Paper
Friday, July 15, 2005
Health Partnership: an Instrument Development Study
Denise M. Boren, PhD, RN, CNS, Nursing Research and Analysis Department, Naval Medical Center, San Diego, CA, USA
Learning Objective #1: Discuss the process of developing and evaluating the Health Partnership Scale |
Learning Objective #2: Describe the clinical significance of evaluating the provider-patient relationship with the Health Partnership Scale |
Background: Provider-patient relationships are recognized as important for adherence and ultimately improved health status. Health partnership is characterized as a practice model that advocates mutuality, shared accountability, responsibility and decision-making, and combined action toward meeting health care goals. There are several instruments that measure alliance, however no measures of health partnership were found. Objective: To establish psychometric properties of the Health Partnership Scale (HPS). Instrument Development: Following review of literature and qualitative data from experts, a conceptual schema of health partnership was developed.

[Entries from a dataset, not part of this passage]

(** ** The account record *)

(** [Account], and the row types of the SQL backends, which have the same fields
    with other types for ids, statuses, roles, flags, times and metadata. *)
Record AccountOf (I St R B T J : Type) := mkAccount {
  acc_id : I;
  acc_email : string;
  acc_username : option string;
  acc_password_hash : option string;
  acc_status : St;
  acc_roles : R;
  acc_email_verified : B;
  acc_email_verified_at : option T;
  acc_last_login_at : option T;
  acc_locked_at : option T;
  acc_locked_reason : option string;
  acc_disabled_at : option T;
  acc_disabled_reason : option string;
  acc_expires_at : option T;
  acc_password_changed_at : option T;
  acc_failed_login_count : Z;
  acc_metadata : option J;
  acc_created_at : T;
  acc_updated_at : T;
}.
Arguments mkAccount {I St R B T J}.
Arguments acc_id {I St R B T J}.
Arguments acc_email {I St R B T J}.
Arguments acc_username {I St R B T J}.
Arguments acc_password_hash {I St R B T J}.
Arguments acc_status {I St R B T J}.
Arguments acc_roles {I St R B T J}.
Arguments acc_email_verified {I St R B T J}.
Arguments acc_email_verified_at {I St R B T J}.
Arguments acc_last_login_at {I St R B T J}.
Arguments acc_locked_at {I St R B T J}.
Arguments acc_locked_reason {I St R B T J}.
Arguments acc_disabled_at {I St R B T J}.
Arguments acc_disabled_reason {I St R B T J}.
Arguments acc_expires_at {I St R B T J}.
Arguments acc_password_changed_at {I St R B T J}.
Arguments acc_failed_login_count {I St R B T J}.
Arguments acc_metadata {I St R B T J}.
Arguments acc_created_at {I St R B T J}.
Arguments acc_updated_at {I St R B T J}.
Definition create_account self (data : CreateAccount) : Svc S Account :=
  let email := normalize_email (ca_email data) in
  if negb (is_valid_email email) then fail (Acc_Validation ("invalid email format: " +:+ email))
  else
  let! existing := storage (as_get_by_email email) in
  match existing with
  | Some _ => fail (Acc_AlreadyExists email)
  | None =>
  check_username self (ca_username data) ;;
  let! password_hash :=
    match ca_password data with
    | Some password => let! h := hash_password self password in ret (Some h)
    | None => ret None
    end in
  let require_verification :=
    default (cfg_require_email_verification (svc_config self)) (ca_require_email_verification data) in
  let status := if require_verification then PendingVerification else Active in
  let! now := utc_now in
  let! seed := random in
  let account := mkAccount (AccountId_new seed) email (ca_username data) password_hash status
    (ca_roles data) (negb require_verification)
    (if negb require_verification then Some now else None) None None None None None
    (ca_expires_at data) (match ca_password data with Some _ => Some now | None => None end) 0 (ca_metadata data)
    now now in
  storage (as_create account) ;;
  notify self (AE_Created (aid_as_str (acc_id account)) (acc_email account)) ;;
  ret account
  end.

Definition get_account self (id : string) : Svc S (option Account) :=
  let! account := storage (as_get_by_id id) in
  match account with
  | None => ret None
  | Some acct =>
      if bool_decide (acc_status acct ≠ Expired) then
        match acc_expires_at acct with
        | Some expires_at =>
            let! now := utc_now in
            if expires_at <? now then
              let! now := utc_now in
              storage_ignored (as_update_status now id Expired None) ;;
              notify self (AE_Expired id) ;;
              ret (Some (set_status Expired acct))
            else ret (Some acct)
        | None => ret (Some acct)
        end
      else ret (Some acct)
  end.

Definition get_account_by_email (email : string) : Svc S (option Account) :=
  storage (as_get_by_email email).

(** The e-mail part of [update_account]. *)
Definition update_email (account : Account) (email : option string) : Svc S Account :=
  match email with
  | None => ret account
  | Some email =>
      let email := normalize_email email in
      if negb (is_valid_email email) then fail (Acc_Validation ("invalid email format: " +:+ email))
      else
      let! existing := storage (as_get_by_email email) in
      match existing with
      | Some existing =>
          if bool_decide (acc_id existing ≠ acc_id account) then fail (Acc_AlreadyExists email)
          else ret (set_email email account)
      | None => ret (set_email email account)
      end
  end.

(** The roles part of [update_account]. *)
Definition update_roles self (id : string) (account : Account) (roles : option (list string))
    : Svc S Account :=
  match roles with
  | None => ret account
  | Some roles =>
      (if bool_decide (acc_roles account ≠ roles) then notify self (AE_RolesUpdated id roles)
       else ret tt) ;;
      ret (set_roles roles account)
  end.

Definition update_account self (id : string) (data : UpdateAccount) : Svc S Account :=
  let! account := require_account id in
  let! account := update_email account (ua_email data) in
  let account := if ua_username data is Some username then set_username (Some username) account
                 else account in
  let! account := update_roles self id account (ua_roles data) in
  let account := if ua_expires_at data is Some expires_at then set_expires_at expires_at account
                 else account in
  let account := if ua_metadata data is Some metadata then set_metadata (Some metadata) account
                 else account in
  let! now := utc_now in
  let account := set_updated_at now account in
  let! now := utc_now in
  storage (as_update now account) ;;
  notify self (AE_ProfileUpdated id) ;;
  ret account.

(** The administrative transitions. *)
Definition disable_account self (id reason : string) : Svc S unit :=
  let! account := require_account id in
  lift (validate_transition account Disabled) ;;
  let! now := utc_now in
  storage (as_update_status now id Disabled (Some reason)) ;;
  notify self (AE_Disabled id reason).

Definition enable_account self (id : string) : Svc S unit :=
  let! account := require_account id in
  lift (validate_transition account Active) ;;
  let! now := utc_now in
  storage (as_update_status now id Active None) ;;
  notify self (AE_Activated id).

Definition lock_account self (id reason : string) : Svc S unit :=
  let! account := require_account id in
  lift (validate_transition account Locked) ;;
  let! now := utc_now in
  storage (as_update_status now id Locked (Some reason)) ;;
  notify self (AE_Locked id reason).

Definition unlock_account self (id : string) : Svc S unit :=
  let! account := require_account id in
  lift (validate_transition account Active) ;;
  let! now := utc_now in
  storage (as_update_status now id Active None) ;;
  notify self (AE_Unlocked id).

Four dimensions of the concept were identified: connection, reciprocity, sharing/integration, and synergy. Experts wrote items for each dimension. An 85-item judge's version of the HPS was developed to evaluate content validity. Items with low validity ratings were deleted. The new scale contained 60 items with CVI percentages from .80 to .94; total scale CVI was .87. Pilot Testing: A study with 68 participants was conducted to evaluate psychometric properties of the HPS. Following factor analysis, the scale was revised to 38 items. Correlation between the subscales was high, indicating the HPS was one scale with four dimensions. The reliability coefficient was .98. Convergent/divergent validity was supported. Psychometric Evaluation: A study with 297 participants was conducted in two primary care clinics to confirm the results of the pilot study and evaluate the HPS usefulness in a clinical setting. Following factor analysis, the scale was revised to 30 items with three dimensions: synergy-integration, communication-sharing and reciprocity. The reliability coefficient for the HPS was 0.97. Convergent and divergent validity were supported. Health partnership predicted 53.9 % of the variance in General Satisfaction (p < 0.001). Conclusion: There is little known about health partnerships between providers and their patients. The reliable/valid HPS can be used in research to fill gaps in knowledge.